5) The MCMC simulation produces an [ori , ter] pair with the maximum likelihood. This is usually slightly different from that determined by the initial simplex because of jaggedness in the likelihood surface. This value is used as an initial guess in a final simplex optimization with smaller step size.
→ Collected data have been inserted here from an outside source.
(* ===== verification/Scenario.v ===== *)
(** * A concrete run of the database machine

    The witnesses of the later files evaluate on these states: an instance of
    every parameter, a run of operations with two users, a shared vault, files,
    a folder and a deletion, and the proof that its states are reachable. *)

From Stdlib Require Import ZArith Lia List String Ascii Bool.
From stdpp Require Import base list strings.
From S2P Require Import Prelude Sql Model Store Auth Accounts Vaults Sharing Revisions Invariant Machine.

Local Open Scope Z_scope.

Definition demo_parse (encoded : string) : option PasswordHash :=
  if String.eqb encoded "$argon2id$demo" then
    Some {| ph_algorithm := "argon2id"; ph_version := Some 19;
            ph_params := [("m", Some 19456); ("t", Some 2); ("p", Some 1)]%string;
            ph_salt := Some "saltsaltsalt"%string; ph_hash_len := Some 32 |}
  else None.
Definition demo_token_hash (token : string) : string := token.
Definition demo_notice_len (_ : PushNotice) : Z := 512.

Fixpoint repeat_char (c : ascii) (n : nat) : string :=
  match n with O => EmptyString | S n => String c (repeat_char c n) end.
Definition token_a : string := repeat_char "a"%char 64.
Definition token_b : string := repeat_char "b"%char 64.

Definition demo_user : InitialUser :=
  {| iu_email_canonical := "ann@example.test"; iu_email := "Ann@Example.test"; iu_name := "Ann";
     iu_password_hash := "$argon2id$demo" |}.

Definition demo_vault (id : string) : Vault :=
  {| v_id := id; v_name := "Notes"; v_keyhash := Some "key"%string; v_salt := Some "salt"%string;
     v_host := "sync.example.test"; v_region := "Self-hosted"; v_encryption_version := 3; v_size := 0;
     v_created := 100; v_password := None |}.

Definition demo_revision (path : string) (folder deleted : bool) (size : Z) (user : Z) : NewRevision :=
  {| n_vault_id := "vault-1"; n_path := path; n_relatedpath := None; n_extension := "md"; n_hash := "hash";
     n_ctime := 1; n_mtime := 2; n_folder := folder; n_deleted := deleted; n_size := size;
     n_pieces := if size =? 0 then 0 else 1; n_device := "laptop"; n_user_id := user;
     n_expected_version := None |}.

Definition demo_bytes (n : nat) : blob := repeat Byte.x41 n.

(** Ann is signed in at time 1000, Bob at 1100; Bob collaborates on vault-1. *)
Definition demo_setup : list (Z * op) :=
  [ (900, OpCreateUser "bob@example.test" "Bob" "$argon2id$demo");
    (1000, OpIssueSession token_a 1 3600);
    (1100, OpIssueSession token_b 2 3600);
    (1200, OpCreateVault 1 token_a (demo_vault "vault-1"));
    (1300, OpInvite 1 token_a "vault-1" "BOB@example.test") ].

Definition demo_edits : list (Z * op) :=
  [ (1400, OpPushFile (demo_revision "a.md" false false 3 1) token_a (demo_bytes 3) 1000 1000);
    (1500, OpPushFile (demo_revision "b.md" false false 5 2) token_b (demo_bytes 5) 1000 1000);
    (1600, OpPushEmpty (demo_revision "dir" true false 0 1) token_a 1000 1000);
    (1700, OpPushEmpty (demo_revision "b.md" false true 0 1) token_a 1000 1000) ].

Definition run (ops : list (Z * op)) (d : db) : db :=
  fold_left (fun d '(now, o) => exec demo_parse demo_token_hash demo_notice_len now o d) ops d.

Definition demo_shared : db := run demo_setup (initial_db 500 demo_user).
Definition demo_db : db := run demo_edits demo_shared.
#[global] Strategy 1000 [run demo_shared demo_db].

(** [admissible], decided. *)
Definition admissibleb (d : db) (o : op) : bool :=
  match o with
  | OpCreateVault _ _ v | OpMigrateVault _ _ _ v =>
      negb (existsb (String.eqb (v_id v)) (map rt_id (retired d))) && (v_size v =? 0)
  | _ => true
  end.
Fixpoint run_admissible (ops : list (Z * op)) (d : db) : bool :=
  match ops with
  | [] => true
  | (now, o) :: ops => admissibleb d o && run_admissible ops (exec demo_parse demo_token_hash demo_notice_len now o d)
  end.

Lemma admissibleb_spec d o : admissibleb d o = true -> admissible d o.
Proof.
  assert (forall v, negb (existsb (String.eqb (v_id v)) (map rt_id (retired d))) && (v_size v =? 0) = true ->
                    new_vault_for d v) as H.
  { intros v H. breflect. split; [|done]. intros Hin.
    assert (existsb (String.eqb (v_id v)) (map rt_id (retired d)) = true); [|congruence].
    apply existsb_exists. exists (v_id v). split; [done|apply String.eqb_refl]. }
  destruct o; cbn; auto.
Qed.

Notation demo_reachable := (reachable demo_parse demo_token_hash demo_notice_len).

Lemma run_reachable ops d : demo_reachable d -> run_admissible ops d = true -> demo_reachable (run ops d).
Proof.
  revert d. induction ops as [|[now o] ops IH]; intros d Hd H; cbn in *; [done|]. breflect.
  apply IH; [|done]. eapply reachable_step; [exact Hd|]. constructor. apply admissibleb_spec. done.
Qed.

Lemma demo_init_reachable : demo_reachable (initial_db 500 demo_user).
Proof. apply (reachable_init _ _ _ 500 " Ann@Example.test " "Ann" "$argon2id$demo"). reflexivity. Qed.

Lemma demo_shared_reachable : demo_reachable demo_shared.
Proof. apply run_reachable; [apply demo_init_reachable|vm_compute; reflexivity]. Qed.

Lemma demo_db_reachable : demo_reachable demo_db.
Proof. apply run_reachable; [apply demo_shared_reachable|vm_compute; reflexivity]. Qed.

Lemma run_ok ops d : db_ok d -> run_admissible ops d = true -> db_ok (run ops d).
Proof.
  revert d. induction ops as [|[now o] ops IH]; intros d Hd H; cbn in *; [done|]. breflect.
  apply IH; [|done]. apply exec_ok; [done|]. apply admissibleb_spec. done.
Qed.

Lemma demo_shared_ok : db_ok demo_shared.
Proof. apply run_ok; [apply initial_db_ok|vm_compute; reflexivity]. Qed.

Lemma demo_db_ok : db_ok demo_db.
Proof. apply run_ok; [apply demo_shared_ok|vm_compute; reflexivity]. Qed.

(** Every operation of the run succeeded. *)
Example demo_db_contents :
  map (fun r : revision_row => (r_uid r, r_path r, r_size r)) (revisions demo_db)
    = [(1, "a.md", 3); (2, "b.md", 5); (3, "dir", 0); (4, "b.md", 0)]%string /\
  map (fun v : vault_row => (v_id v, v_size v, vr_version v)) (vaults demo_db) = [("vault-1"%string, 3, 4)] /\
  map m_user_id (memberships demo_db) = [2] /\ usage demo_db = 8.
Proof. vm_compute. repeat split. Qed.

(** C1 at the end of the run. *)
Lemma reachable_ok_witness : demo_reachable demo_db /\ db_ok demo_db.
Proof.
  split; [apply demo_db_reachable|].
  apply (reachable_ok demo_parse demo_token_hash demo_notice_len demo_db), demo_db_reachable.
Defined.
The final simplex [oriML , terML] together with the 95% range from 4e) is saved as the model estimated [O,T].

SkewOTLikelihoodPlot: Postscript plot of the estimated [ori, ter] likelihood surface

Steps Include [E. coli example]: A) Command line defines control file [example: OTplot_cntl_NC_000913.txt] 1) Input path to nucleotide sequence file [example: genomeseq_NC_000913.txt] 2) Input path to annotation file [example: colorseq_NC_000913.txt] which contains the annotated type of each nucleotide site. 3) Chromosome length and positions of ori and ter (nts). The latter are used to initiate the MCMC simulation.

C) Initiate a MCMC simulation as in SkewOTLocation. Accepted values of [S1 , S2] pairs are plotted in the [o,t] plane at two positions. The log likelihood value is converted to a color scale and plotted as a square centering on [S1 , S2] and [S2 , S1].

D) Output is saved as a postscript file (plot.ps).